Module model.

Module LLMRequest.
Record t : Type := mk {
  Model : string;
  Contents : list genai.Content.t;
  Config : option genai.GenerateContentConfig.t
}.
End LLMRequest.

Module LLMResponse.
Record t : Type := mk { Content : option genai.Content.t }.
End LLMResponse.

End model.

Module session.

Module Event.
Record t : Type := mk {
  ID : string;
  InvocationID : string;
  Author : string;
  LLMResponse : option model.LLMResponse.t
}.
End Event.

End session.

Module tool.
(** The two methods of the [tool.Tool] interface that the source calls. *)
Record Tool : Type := mkTool { Name : string; Description : string }.
End tool.

Module agent.
(** [agentCtx.Session().ID()] is the only use of the invocation context. *)
Record InvocationContext : Type := mkContext { SessionID : string }.
End agent.

Module attribute.

(** The result of the conversion [float64(x)] of a [float32]. *)
Inductive float64 : Type := Float64OfFloat32 (bits : genai.float32).

Inductive Value : Type :=
| BoolValue (b : bool)
| Int64Value (z : Z)
| Float64Value (f : float64)
| StringValue (s : string).

Record KeyValue : Type := mk { Key : string; Val : Value }.

Definition String (k v : string) : KeyValue := mk k (StringValue v).
Definition Float64 (k : string) (f : float64) : KeyValue := mk k (Float64Value f).
Definition Int (k : string) (z : Z) : KeyValue := mk k (Int64Value z).
Lemma buildGrid_buckets_witness :
  let w := exactWorld [0; 0; 1.5; 0]%R [1; 0; -1; 0]%R [0; 1000; 0; 1000]%R [1; 1]%R in
  let grid := gridInsert (gridInsert ∅ (0, 0)%Z 0) (0, 0)%Z 1 in
  @buildGrid exact 2 w = Some grid
  /\ (forall i, (i < 2)%nat ->
        exists k l, @keyOf exact w i = Some k /\ grid !! k = Some l /\ i ∈ l)
  /\ (forall k l, grid !! k = Some l ->
        l <> [] /\ StronglySorted lt l
        /\ forall i, i ∈ l <-> (i < 2)%nat /\ @keyOf exact w i = Some k).
Proof.
  intros w grid. split; [apply scenario_grid |].
  apply (@buildGrid_buckets exact 2 w grid), scenario_grid.
Defined.

Lemma cellKeys_occupied_witness :
  let w := exactWorld [0; 0; 1.5; 0]%R [1; 0; -1; 0]%R [0; 1000; 0; 1000]%R [1; 1]%R in
  let grid := gridInsert (gridInsert ∅ (0, 0)%Z 0) (0, 0)%Z 1 in
  @buildGrid exact 2 w = Some grid
  /\ NoDup (cellKeys grid)
  /\ (length (cellKeys grid) <= 2)%nat
  /\ forall k, k ∈ cellKeys grid <-> exists i, (i < 2)%nat /\ @keyOf exact w i = Some k.
Proof.
  intros w grid. split; [apply scenario_grid |].
  apply (@cellKeys_occupied exact 2 w grid), scenario_grid.
Defined.

(** ** More on the threads, main.cpp:57-60, 130-133 and 236-247 *)

Section Threads.

Context {A : Arith}.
.....
:: WORK TASK ::
In the data above, which lines lie between the line with "Float64Value (f : float64)" and the line with "Definition String (k", inclusive? Print those lines exactly and nothing else.

:: RESULT FOR THIS TASK ::
| Float64Value (f : float64)
| StringValue (s : string).

Record KeyValue : Type := mk { Key : string; Val : Value }.

Definition String (k v : string) : KeyValue := mk k (StringValue v).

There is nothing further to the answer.